WHAT IS NEEDED
Please copy each line of the listing below in which the word "rewrite" appears.
*** DATA RECORDS ***
(** X2. A frame id that arrives late, at most 64 behind the latest one,
    is returned exactly, also when it lies in the block of 256 before the
    current one, and the helper's state does not move. *)
Theorem MapTo32bitsFrameId_late_frame (s : t) (latest d : Z) :
  tracks s latest -> first_ s = false ->
  0 <= d <= 64 -> d <= latest -> latest - d < 2 ^ 32 ->
  MapTo32bitsFrameId ((latest - d) mod 256) s = (latest - d, s).
Proof.
  intros Ht Hfirst Hd Hdl Hlt.
  destruct (MapTo32bitsFrameId_window s latest (latest - d) Ht
              ltac:(lia) ltac:(lia) ltac:(lia)
              ltac:(rewrite Hfirst; done)) as (H1 & H2 & _ & H4).
  destruct (H4 ltac:(lia)) as [H5 H6].
  destruct (MapTo32bitsFrameId _ s) as [id [f' w' r']].
  destruct s as [f w r]. cbn in *. by subst.
Qed.

(** After the wrap at frame id 266 the late frame 250, wire value 250,
    is still returned as 250. *)
Lemma MapTo32bitsFrameId_late_frame_witness :
  MapTo32bitsFrameId 250 (mk false 1 kLowRange) =
  (250, mk false 1 kLowRange).
Proof.
  apply (MapTo32bitsFrameId_late_frame (mk false 1 kLowRange) 266 16).
  - split; reflexivity.
  - reflexivity.
  - lia.
  - lia.
  - lia.
Defined.

(** X3. Round trip on a stream: when every frame id of a stream is at
    most 64 away from the largest id before it, a new helper fed the low
    bytes of the ids returns the ids themselves, in order; so does a
    helper that was first given the start-up value 0xFF.  At the end the
    helper holds the wrap count and the zone of the largest id. *)
Theorem feed_reconstructs_stream (ids : list Z) :
  within_window 0 ids ->
  let wire := (fun f => f mod 256) <$> ids in
  (feed wire new).1.*1 = ids /\
  (feed wire (MapTo32bitsFrameId 0xff new).2).1.*1 = ids /\
  tracks (feed wire new).2 (foldl Z.max 0 ids).
Proof.
  intros Hw wire. subst wire.
  destruct (feed_window ids new 0 tracks_new ltac:(lia) ltac:(lia) Hw)
    as [H1 H2].
  destruct (feed_window ids (MapTo32bitsFrameId 0xff new).2 0
              ltac:(done) ltac:(lia) ltac:(done) Hw) as [H3 _].
  done.
Qed.

(** A stream that wraps once and has two late frames. *)
Lemma feed_reconstructs_stream_witness :
  (feed [0; 50; 100; 150; 200; 250; 10; 250; 60; 20] new).1.*1 =
  [0; 50; 100; 150; 200; 250; 266; 250; 316; 276].
Proof.
  destruct (feed_reconstructs_stream
              [0; 50; 100; 150; 200; 250; 266; 250; 316; 276]) as (H & _).
  - cbn. lia.
  - exact H.
Defined.

End FrameIdWrapHelperStream.

(** ** GetVideoRtpTimestamp *)

(** X4. The video RTP timestamp runs at 90 kHz in steps of whole
    milliseconds: it is a [uint32], it ignores the microseconds below the
    millisecond, and [k] milliseconds later it is larger by [90 * k]
    modulo 2^32. *)
Theorem GetVideoRtpTimestamp_90kHz (t k : Z) :
  0 <= t -> 0 <= t + 1000 * k ->
  0 <= GetVideoRtpTimestamp t < 2 ^ 32 /\
  GetVideoRtpTimestamp t = GetVideoRtpTimestamp (t - t mod 1000) /\
  GetVideoRtpTimestamp t = uint32 (t / 1000 * 90) /\
  GetVideoRtpTimestamp (t + 1000 * k) =
    uint32 (GetVideoRtpTimestamp t + 90 * k).
Proof.
  intros Ht Hk.
  assert (Hq : forall x, 0 <= x -> GetVideoRtpTimestamp x
                                   = uint32 (x / 1000 * 90)).
  { intros x Hx. unfold GetVideoRtpTimestamp, InMilliseconds,
      Time.kMicrosecondsPerMillisecond. cbv zeta.
    rewrite Z.sub_0_r, Z.quot_div_nonneg by lia. done. }
  pose proof (Z.mod_pos_bound t 1000 ltac:(lia)) as Hm.
  pose proof (Z.div_mod t 1000 ltac:(lia)) as Hdm.
  rewrite !Hq by lia.
  split; [unfold uint32; apply Z.mod_pos_bound; lia |]. split_and!.
  - replace (t - t mod 1000) with (t / 1000 * 1000) by lia.
    by rewrite Z.div_mul by lia.
  - done.
  - replace (t + 1000 * k) with (t + k * 1000) by lia.
    rewrite Z.div_add by lia. unfold uint32.
    rewrite Zplus_mod_idemp_l. f_equal. lia.
Qed.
*** End of DATA RECORDS ***
EXPECTED OUTPUT
              ltac:(rewrite Hfirst; done)) as (H1 & H2 & _ & H4).
    rewrite Z.sub_0_r, Z.quot_div_nonneg by lia. done. }
  rewrite !Hq by lia.
    by rewrite Z.div_mul by lia.
    rewrite Z.div_add by lia. unfold uint32.
    rewrite Zplus_mod_idemp_l. f_equal. lia.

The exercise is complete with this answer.